Um dos exemplos clássicos é o do rol de procedimentos da
ANS-Agência Nacional de saúde Complementar, que buscar regular o mercado planos
de saúde, apontando os procedimentos que a agência entende, sejam passíveis de
cobertura, por parte dos planos de saúde.
Ocorre que as operadoras de planos de saúde, tem se
utilizado deste rol de procedimentos para balizar as suas negativas de
autorização e pagamento, como se fosse este, o instituto definitivo para o
entendimento da questão.
A situação se agrava em tempos de crise, quando diante da
queda das receitas, as operadoras aparentemente, aumentam o número de
negativas.
Fato é que o judiciário, majoritariamente, assim não entende
e tem garantido o tratamento de milhares de usuários de planos de saúde pelo
Brasil afora.
Além da evolução da medicina e de suas técnicas, que nem
sempre a princípio são consenso, há que se entender que a agência reguladora,
como autarquia federal, não tem condições de ser efetivo e definitivo marco
regulatório acerca de procedimentos que sequer na medicina, em geral são
consenso, via de regra, inovadores.
Na minha atuação como advogado, conheci casos em que atuei, que liminares reverteram negativas de planos de saúde e acabaram salvando vidas
de pessoas, que para estas operadoras de planos de saúde em questão, eram
tratadas, visivelmente como número de contratos.
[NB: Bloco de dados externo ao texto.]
(** * Steps *)

(** An operation, and the hashes it issues that are another manifest's as well: it overwrites the
    table's entry of such a hash.  The iterations meet each manifest once, and a reference is new. *)
Inductive astep : gset string -> HashedAssetServer -> HashedAssetServer -> Prop :=
  | step_issue order1 order2 ref now sn g :
      iterates order1 g -> iterates order2 (pruneExpiredLocked order1 now g) -> newRef g ref ->
      astep (clashes g (snAssets sn)) g (snd (IssueManifest order1 order2 ref now (Ok sn) g))
  | step_issue_error order1 order2 ref now e g : astep ∅ g (snd (IssueManifest order1 order2 ref now (Err e) g))
  | step_asset opens order now method path g :
      iterates order g -> astep ∅ g (snd (AssetHandler opens order now method path g))
  | step_generation now compute g : astep ∅ g (snd (ManifestGeneration now compute g)).
(** What any operations reach, and the hashes that clashed on the way. *)
Inductive areachable : gset string -> HashedAssetServer -> Prop :=
  | areach_new : areachable ∅ NewHashedAssetServer
  | areach_step K L g g' : areachable K g -> astep L g g' -> areachable (K ∪ L) g'.

Definition served_ok (K : gset string) (g : HashedAssetServer) : Prop :=
  synced K g /\ Z.of_nat (size (manifests g)) <= maxLiveManifests /\ manifests g !! ""%string = None.

Lemma within_ok K g g' : within g' g -> synced K g' -> served_ok K g -> served_ok K g'.
Proof.
  intros Hw Hs (_ & Hsz & He). split_and!; [done| |].
  - pose proof (size_within _ _ Hw). lia.
  - destruct (manifests g' !! ""%string) as [s|] eqn:Hx; [|done]. apply Hw in Hx. by rewrite He in Hx.
Qed.

Lemma lookupAsset_state order now hash g :
  snd (lookupAsset order now hash g) = g \/ snd (lookupAsset order now hash g) = pruneExpiredLocked order now g.
Proof. unfold lookupAsset. destruct (assetsByHash g !! hash); auto. Qed.
Lemma AssetHandler_state opens order now method path g :
  snd (AssetHandler opens order now method path g) = g \/ snd (AssetHandler opens order now method path g) = pruneExpiredLocked order now g.
Proof.
  unfold AssetHandler. destruct (_ && _); [by left|]. cbv zeta. destruct (_ || Contains _ _); [by left|].
  destruct (lookupAsset_state order now (TrimSpace (TrimPrefix path "/pak/")) g) as [He|He];
    destruct (lookupAsset _ _ _ _) as [a g']; cbn in He; subst g'; destruct a as [a|]; try destruct (opens _); auto.
Qed.

Lemma astep_ok K L g g' : served_ok K g -> astep L g g' -> served_ok (K ∪ L) g'.
Proof.
  intros Hok Hst. destruct Hst as [order1 order2 ref now sn g Ho1 Ho2 Hf|order1 order2 ref now e g|opens order now method path g Ho|now compute g].
  - unfold IssueManifest. destruct (Z.of_nat (size (snGame sn)) =? 0).
    { destruct Hok as (Hs & Hsz & He). split_and!; [|done|done]. eapply synced_mono; [|exact Hs]. set_solver. }
    cbn [snd]. rewrite registerManifest_eq.
    pose proof (makeRoom_within order1 order2 now g) as Hw. destruct Hok as (Hs & Hsz & He).
    pose proof (makeRoom_synced K order1 order2 now g Hs) as Hs'. pose proof (newRef_within _ _ _ Hw Hf) as Hf'.
    split_and!.
    + eapply synced_mono; [|by apply (addManifest_synced K)]. pose proof (clashes_within _ _ (snAssets sn) Hw). set_solver.
    + pose proof (makeRoom_size order1 order2 now g Ho2 Hsz). pose proof (addManifest_size ref now (snAssets sn) (makeRoom order1 order2 now g)).
      unfold maxLiveManifests in *. lia.
    + unfold addManifest. cbn. destruct Hf as (Hne & _). rewrite lookup_insert_ne by done.
      by apply (within_ok K g).
  - by rewrite union_empty_r_L.
  - rewrite union_empty_r_L. destruct (AssetHandler_state opens order now method path g) as [-> | ->]; [done|].
    apply (within_ok K g); [apply pruneExpiredLocked_within|apply pruneExpiredLocked_synced, Hok|done].
  - rewrite union_empty_r_L. unfold ManifestGeneration. destruct (_ && _); [done|]. destruct Hok as ([H1 H2 H3] & Hsz & He).
    split_and!; [by split|exact Hsz|exact He].
Qed.

Lemma areachable_ok K g : areachable K g -> served_ok K g.
Proof.
  induction 1 as [|K L g g' _ IH Hst]; [|by eapply astep_ok]. split_and!; [|done|done].
  split; [by intros h a Hx; apply (lookup_empty_Some h a) in Hx|by intros h a ref _ (s & Hs & _)|by intros r1 r2 h a1 a2 _ (s & Hs & _)].
Qed.

(** C14.  The asset table is the live manifests, but for hashes that clash.  After any operations
    there are at most 256 manifests, and a hash is served only with the asset that some live
    manifest has under it: nothing of a removed manifest is.  A hash that was not another live
    manifest's when it was issued, nor is issued again while served, belongs to one live manifest
    and is served for as long as that is live; of a hash that two manifests share (hashes are 64
    bits, and nothing checks them across manifests), the table's one entry goes with whichever is
    removed first. *)
Theorem areachable_synced K g :
  areachable K g ->
  Z.of_nat (size (manifests g)) <= 256
  /\ (forall h a, assetsByHash g !! h = Some a -> exists ref s, manifests g !! ref = Some s /\ assets s !! h = Some a)
  /\ (forall h, h ∉ K ->
        (forall ref s a, manifests g !! ref = Some s -> assets s !! h = Some a -> assetsByHash g !! h = Some a)
        /\ (forall r1 r2 s1 s2, manifests g !! r1 = Some s1 -> manifests g !! r2 = Some s2 ->
              is_Some (assets s1 !! h) -> is_Some (assets s2 !! h) -> r1 = r2)).
Proof.
  intros Hr. destruct (areachable_ok K g Hr) as ([Hs Ht Ho] & Hsz & _).
  split_and!; [done|exact Hs|]. intros h HK. split.
  - intros ref s a Hm Ha. apply (Ht h a ref HK). by exists s.
  - intros r1 r2 s1 s2 H1 H2 [a1 Ha1] [a2 Ha2]. apply (Ho r1 r2 h a1 a2 HK); [by exists s1|by exists s2].
Qed.

(** A page gets its manifest, and room is made fairly: after issuing, the new manifest is
    live, what is left of the others is not expired; and of the unexpired ones at most one is
    gone, only when there were 256 of them, and it is one that no other is older than. *)
Theorem registerManifest_fair order1 order2 ref now sn g :
  iterates order1 g -> iterates order2 (pruneExpiredLocked order1 now g) -> manifests g !! ""%string = None ->
  let g' := registerManifest order1 order2 ref now sn g in
  manifests g' !! ref = Some (mkIssued now sn)
  /\ (forall r s, r <> ref -> manifests g' !! r = Some s -> manifests g !! r = Some s /\ now - createdAt s <= manifestTTL g)
  /\ (forall r s, manifests g !! r = Some s -> now - createdAt s <= manifestTTL g -> r <> ref -> manifests g' !! r = None ->
        256 <= Z.of_nat (size (manifests (pruneExpiredLocked order1 now g)))
        /\ forall r' s', r' <> r -> r' <> ref -> manifests g !! r' = Some s' -> now - createdAt s' <= manifestTTL g ->
             manifests g' !! r' = Some s' /\ createdAt s <= createdAt s').
Proof.
  intros Ho1 Ho2 He g'. unfold g'. rewrite registerManifest_eq. unfold addManifest. cbn.
  assert (forall r, manifests (pruneExpiredLocked order1 now g) !! r
      = match manifests g !! r with Some s => if decide (expired now g s) then None else Some s | None => None end) as Hp.
  { intros r. rewrite pruneExpiredLocked_manifests. destruct (manifests g !! r) as [s|] eqn:Hr; [|done].
    apply decide_ext. rewrite (iterates_elem _ _ _ Ho1), Hr. split; [tauto|]. intros ?. split; [by eexists|done]. }
  assert (forall r s, manifests (pruneExpiredLocked order1 now g) !! r = Some s <-> manifests g !! r = Some s /\ now - createdAt s <= manifestTTL g) as Hp'.
  { intros r s. rewrite Hp. destruct (manifests g !! r) as [s'|]; [|naive_solver].
    destruct (decide (expired now g s')) as [Hx|Hx]; unfold expired in Hx.
    - split; [done|]. intros [[= ->] ?]. lia.
    - split; [intros [= ->]; split; [done|lia]|]. by intros [? _]. }
  set (g1 := pruneExpiredLocked order1 now g) in *.
  split_and!.
  - apply lookup_insert_eq.
  - intros r s Hne. rewrite lookup_insert_ne by done. intros Hr. apply Hp'.
    unfold makeRoom in Hr. cbv zeta in Hr. fold g1 in Hr. destruct (_ <=? _); [|done].
    unfold evictOldestLocked in Hr. rewrite removeManifestLocked_manifests in Hr. by apply lookup_delete_Some in Hr as [_ ?].
  - intros r s Hr Hx Hne. rewrite lookup_insert_ne by done. unfold makeRoom. cbv zeta. fold g1.
    assert (manifests g1 !! r = Some s) as Hr1 by (by apply Hp').
    destruct (Z.leb_spec maxLiveManifests (Z.of_nat (size (manifests g1)))) as [Hsz|]; [|by rewrite Hr1].
    unfold evictOldestLocked. rewrite removeManifestLocked_manifests. fold (oldest g1 order2).
    intros [Hd|Hd]%lookup_delete_None; [|by rewrite Hr1 in Hd]. split; [done|].
    intros r' s' Hne1 Hne2 Hr' Hx'. rewrite lookup_insert_ne, lookup_delete_ne by congruence.
    assert (manifests g1 !! r' = Some s') as Hr1' by (by apply Hp'). split; [done|].
    destruct (oldest_spec g1 order2 Ho2) as [_ Hmin].
    { intros ->. assert (r ∈ []) as Hin by (apply (iterates_elem _ _ _ Ho2); by exists s). by apply not_elem_of_nil in Hin. }
    destruct (Hmin ltac:(by rewrite Hp, He) r' s' Hr1') as (b & Hb & Hle). rewrite Hd, Hr1 in Hb. injection Hb as <-. done.
Qed.

(** What is served: an asset is answered exactly to a GET or HEAD of /pak/<hash> for a hash
    without a slash that a live manifest has, when its file opens; everything else is refused,
    and asking changes nothing of what is live and not expired. *)
Theorem AssetHandler_serves K opens order now method path g a :
  areachable K g -> TrimSpace (TrimPrefix path "/pak/") ∉ K ->
  fst (AssetHandler opens order now method path g) = assetServed a
  <-> (method = "GET" \/ method = "HEAD")%string
      /\ (let hash := TrimSpace (TrimPrefix path "/pak/") in
          hash <> ""%string /\ Contains hash "/" = false
          /\ exists ref s, manifests g !! ref = Some s /\ assets s !! hash = Some a)
      /\ opens (haOpen a) = true.
Proof.
  intros Hr HK. destruct (areachable_ok K g Hr) as ([Hs Htab _] & _ & _).
  assert (forall a, assetsByHash g !! TrimSpace (TrimPrefix path "/pak/") = Some a
    <-> exists ref s, manifests g !! ref = Some s /\ assets s !! TrimSpace (TrimPrefix path "/pak/") = Some a) as Ht.
  { intros b. split; [apply Hs|]. intros (ref & s & Hm & Ha). apply (Htab _ b ref HK). by exists s. }
  clear Hs Htab HK. revert Ht. unfold AssetHandler. cbv zeta. set (hash := TrimSpace (TrimPrefix path "/pak/")).
  intros Ht. destruct (negb _ && negb _) eqn:Hm.
  { split; [done|]. intros ([-> | ->] & _); discriminate Hm. }
  assert (method = "GET" \/ method = "HEAD")%string as Hm'.
  { destruct (String.eqb_spec method "GET"); [by left|]. destruct (String.eqb_spec method "HEAD"); [by right|done]. }
  destruct (String.eqb_spec hash "") as [He|He]; [split; [done|by intros (_ & (? & _) & _)]|].
  destruct (Contains hash "/") eqn:Hc; cbn [orb]; [split; [done|by intros (_ & (_ & ? & _) & _)]|].
  unfold lookupAsset. destruct (assetsByHash g !! hash) as [b|] eqn:Hb.
  - destruct (opens (haOpen b)) eqn:Hop; cbn [fst]; split.
    + intros [= <-]. split; [done|]. split; [|done]. split; [done|]. split; [done|]. by apply Ht.
    + intros (_ & (_ & _ & Hl) & _). by injection (proj2 (Ht a) Hl) as ->.
    + done.
    + intros (_ & (_ & _ & Hl) & Ho). injection (proj2 (Ht a) Hl) as ->. by rewrite Hop in Ho.
  - assert (assetsByHash (pruneExpiredLocked order now g) !! hash = None) as ->.
    { destruct (assetsByHash (pruneExpiredLocked order now g) !! hash) as [b|] eqn:Hb'; [|done].
      apply pruneExpiredLocked_within in Hb'. by rewrite Hb in Hb'. }
    split; [done|]. intros (_ & (_ & _ & Hl) & _). by apply Ht in Hl.
Qed.

(** * Facts: building a snapshot *)

Section Snapshot.
Context `{GoUnicode}.
Variable statFile : string -> result string (Z * bool).

Definition listed (e : assetManifestEntry) : bool := negb (normalizeVFSKey (Path e) =? "")%string.
Definition addressOf (ref namespace : string) (e : assetManifestEntry) : string :=
  hashAssetKey ref (namespace ++ ":" ++ normalizeVFSKey (Path e)).

(** What is listed can be fetched: when the entries of a manifest get their addresses, each
    entry with a key is listed, in order, and its address holds its asset; no address that was
    there before is lost or changed, and there is no other. *)
Theorem appendManifestAssets_spec ref namespace manifest : forall assets,
  match appendManifestAssets statFile ref namespace manifest assets with
  | Ok (out, assets') =>
      out = map Path (List.filter listed manifest)
      /\ (forall h, assets' !! h = match assets !! h with
                                   | Some a => Some a
                                   | None => match List.find (fun e => listed e && (addressOf ref namespace e =? h)%string) manifest with
                                             | Some e => match hashedAssetFromEntry statFile e with Ok a => Some a | Err _ => None end
                                             | None => None
                                             end
                                   end)
      /\ Forall (fun e => is_Some (assets' !! addressOf ref namespace e) /\ assets !! addressOf ref namespace e = None)
           (List.filter listed manifest)
      /\ NoDup (map (addressOf ref namespace) (List.filter listed manifest))
  | Err _ => True
  end.
Proof.
  induction manifest as [|e manifest IH]; intros assets; cbn [appendManifestAssets].
  { split_and!; [done| |constructor|constructor]. intros h. cbn. by destruct (assets !! h). }
  destruct (String.eqb_spec (normalizeVFSKey (Path e)) "") as [Hk|Hk].
  { assert (listed e = false) as Hl by (unfold listed; by rewrite Hk).
    specialize (IH assets). destruct (appendManifestAssets _ _ _ _ _) as [[out as']|]; [|done].
    cbn [List.filter List.find]. rewrite Hl. cbn [andb]. done. }
  assert (listed e = true) as Hl by (unfold listed; by destruct (String.eqb_spec (normalizeVFSKey (Path e)) "")).
  destruct (hashedAssetFromEntry statFile e) as [a|] eqn:Ha; [|done].
  fold (addressOf ref namespace e). destruct (assets !! addressOf ref namespace e) as [b|] eqn:Hb; [done|].
  specialize (IH (<[addressOf ref namespace e := a]> assets)).
  destruct (appendManifestAssets _ _ _ _ _) as [[out as']|]; [|done].
  destruct IH as (-> & Hlk & Hall & Hnd). cbn [List.filter List.find map]. rewrite Hl. cbn [map andb].
  split_and!; [done| | |].
  - intros h. rewrite Hlk. destruct (String.eqb_spec (addressOf ref namespace e) h) as [<-|Hne].
    + by rewrite lookup_insert_eq, Hb, Ha.
    + by rewrite lookup_insert_ne by done.
  - constructor.
    + split; [|done]. rewrite Hlk, lookup_insert_eq. by exists a.
    + eapply Forall_impl; [exact Hall|]. intros e' [? Hn]. split; [done|].
      by apply lookup_insert_None in Hn as [? _].
  - constructor; [|done]. intros Hin. apply list_elem_of_fmap in Hin as (e' & He & Hin).
    rewrite Forall_forall in Hall. destruct (Hall _ Hin) as [_ Hn]. rewrite <- He, lookup_insert_eq in Hn. done.
Qed.
End Snapshot.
As garantias constitucionais do direito à vida e de sua
manutenção, compreendem o direito sagrado de o indivíduo lutar por sua vida,
enquanto houverem recursos disponíveis dentro da medicina, o que um plano de
saúde, pela própria natureza do contrato, deve garantir.
Cabe ao médico, que preside o tratamento a indicação dos
caminhos, o que os tribunais afiançam, em via de regra, para que determinem, na
maioria das vezes a cobertura dos procedimentos por parte dos planos de saúde.
Faça valer o deu direito à vida, sempre!